My grandparents lived in Maine and probably thought they were getting away from snow when they headed south to Philadelphia to stay with us. Unfortunately, a huge snowstorm followed close behind and blew in early on the morning of Christmas Eve.
When it snowed there was a mad scramble for boots in our house, is it possible that we only had two pairs? Both were what we called army boots: calf high, olive green rubber with yellow laces that criss-crossed at the top. (Describing them I think, why they sound quite fashionable. Maybe I should resurrect that design and make a fortune.)
Anyway, I had worn them to school one day and the kids made fun of me...so the next time it snowed I wore my lime green plastic patent leather loafers thinking at least they were waterproof. I remember finding those shoes in the bin at E.J. Korvette's; the pair was held together by a plastic loop and they weren't easy to try on. Taking them to my mother I first experienced that momentary pause when a voice in your head tells you that you are about to make a serious fashion mistake.

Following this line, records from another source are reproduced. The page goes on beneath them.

Lemma formatAlerts_complete_witness :
  let alerts := repeat (sample_alert "a") 301 in
  alerts <> [] /\
  concat (map Fields (Attachments (formatAlerts alerts "run")))
  = concat (map shown_alert (take 299 alerts))
    ++ [field "Additional Policies"
          "2 additional policies omitted; organizations: 1; failed sessions: 6" false;
        field "Run ID" "run" false].
Proof.
  cbv zeta. assert (H : repeat (sample_alert "a") 301 <> []) by discriminate.
  split; [exact H|].
  pose proof (formatAlerts_complete (repeat (sample_alert "a") 301) "run" H) as [_ E].
  etransitivity; [exact E|]. vm_compute. reflexivity.
Defined.

(** ** Every organization is summarized *)

Lemma summary_attachments_fields fuel keys stats runID :
  (length keys <= fuel)%nat -> keys <> [] ->
  concat (map Fields (summary_attachments fuel keys stats runID))
  = map (org_field stats) keys ++ [field "Run ID" runID true].
Proof.
  revert keys. induction fuel as [|fuel IH]; intros keys Hf Hne; [destruct keys; simpl in *; [done|lia]|].
  destruct keys as [|k keys]; [done|]. cbn [summary_attachments]. rewrite map_cons. cbn [concat Fields].
  replace (map (org_field stats) (k :: keys))
    with (map (org_field stats) (take maxSummaryOrgFields (k :: keys))
          ++ map (org_field stats) (drop maxSummaryOrgFields (k :: keys)))
    by (by rewrite <- map_app, take_drop).
  rewrite <- !app_assoc. f_equal. destruct (drop maxSummaryOrgFields (k :: keys)) as [|b l] eqn:Hd.
  - replace (summary_attachments fuel [] stats runID) with (@nil slackAttachment) by (by destruct fuel).
    done.
  - rewrite IH; [done| |done]. rewrite <- Hd, length_drop. rewrite length_cons in *. unfold maxSummaryOrgFields. lia.
Qed.

(** The summary message names every organization of the summary exactly once, in the order of
    the names, with its number of successful sessions, and ends with the run id; this holds
    however many attachments the organizations need. *)
Theorem formatSummary_complete s runID :
  exists keys,
    NoDup keys /\ Sorted str_le keys /\
    (forall k, k ∈ keys <-> is_Some (su_OrganizationStats s !! k)) /\
    concat (map Fields (Attachments (formatSummary s runID)))
    = map (org_field (su_OrganizationStats s)) keys ++ [field "Run ID" runID true].
Proof.
  exists (sorted_keys (su_OrganizationStats s)). split; [apply sorted_keys_NoDup|].
  split; [apply Sorted_merge_sort; apply _|].
  split; [intros; apply elem_of_sorted_keys|]. unfold formatSummary. cbn [Attachments].
  destruct (sorted_keys (su_OrganizationStats s)) as [|k keys]; [done|].
  by apply summary_attachments_fields.
Qed.

(** ** Payloads through log records *)

(** The entries of an alert that are shown: the ten with the most failed sessions, in descending
    order, or all of them when there are no more. *)
Definition top_ten (details shown : list FailureDetail) : Prop :=
  exists rest, details ≡ₚ shown ++ rest /\ length shown = Nat.min 10 (length details) /\
    StronglySorted (fun a b => fd_FailedSessionCount b <= fd_FailedSessionCount a) shown /\
    forall a b, In a shown -> In b rest -> fd_FailedSessionCount b <= fd_FailedSessionCount a.

Definition sort_func : Type := (FailureDetail -> FailureDetail -> Z) -> list FailureDetail -> list FailureDetail.

(** The first ten after sorting. *)
Definition top (SortFunc : sort_func) (details : list FailureDetail) : list FailureDetail :=
  take 10 (SortFunc compare_details details).

Lemma StronglySorted_app_inv {A} (R : A -> A -> Prop) l1 l2 :
  StronglySorted R (l1 ++ l2) -> StronglySorted R l1 /\ forall a b, In a l1 -> In b l2 -> R a b.
Proof.
  induction l1 as [|x l1 IH]; simpl; [by repeat constructor|].
  intros [H Hx]%StronglySorted_inv. destruct (IH H) as [Hs Hr]. apply Forall_app in Hx as [Hx1 Hx2].
  split; [by constructor|]. intros a b [<-|Ha] Hb; [|by apply Hr]. by apply (proj1 (Forall_forall _ _) Hx2).
Qed.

Another day walking through the slush in my bright green loafers on the way to school the policeman at the corner of York and West said to me, "hey, where are your boots? You ought to have your boots on!" I just walked on, head down, creating the child's version of "fuck you officer" imagining the sort of future hell that a nine year old can create for a man in uniform: He has to direct traffic naked, wear high heels with his uniform, or carry me to school, walking in bright green patent leather loafers himself.
We were always allowed to open one present on Christmas Eve. My parents probably started this tradition to shut us up ("Will you kids Just Stop Bugging Me? All right, open one present, just one present, that's it!")
Could it be that all I asked for that year was a pair of boots? I knew it would be my biggest present. We had lots of little presents but there was always "the one" which was the most expensive thing we had asked for. And when my parents said we could open one present on Christmas Eve, they meant a small one because the big one had to have an impact on Christmas morning.
The snow outside was deep and we were going to the midnight service. I pictured myself first fighting for, then winning the right to wear a pair of the green army boots. I know that I cried and begged my mother to let me open the box that I knew held the boots. And she let me. Thank you Mom. One more humiliation, narrowly averted. In my mind's eye I see me helping my grandparents through the deep snow to the church next door looking down at the wakes made with my new boots, brown pleather with faux shearling, designed for a girl, my brothers romping in the snow happy in their own green army boots.
And that my dears is why I'm probably so twisted about Christmas.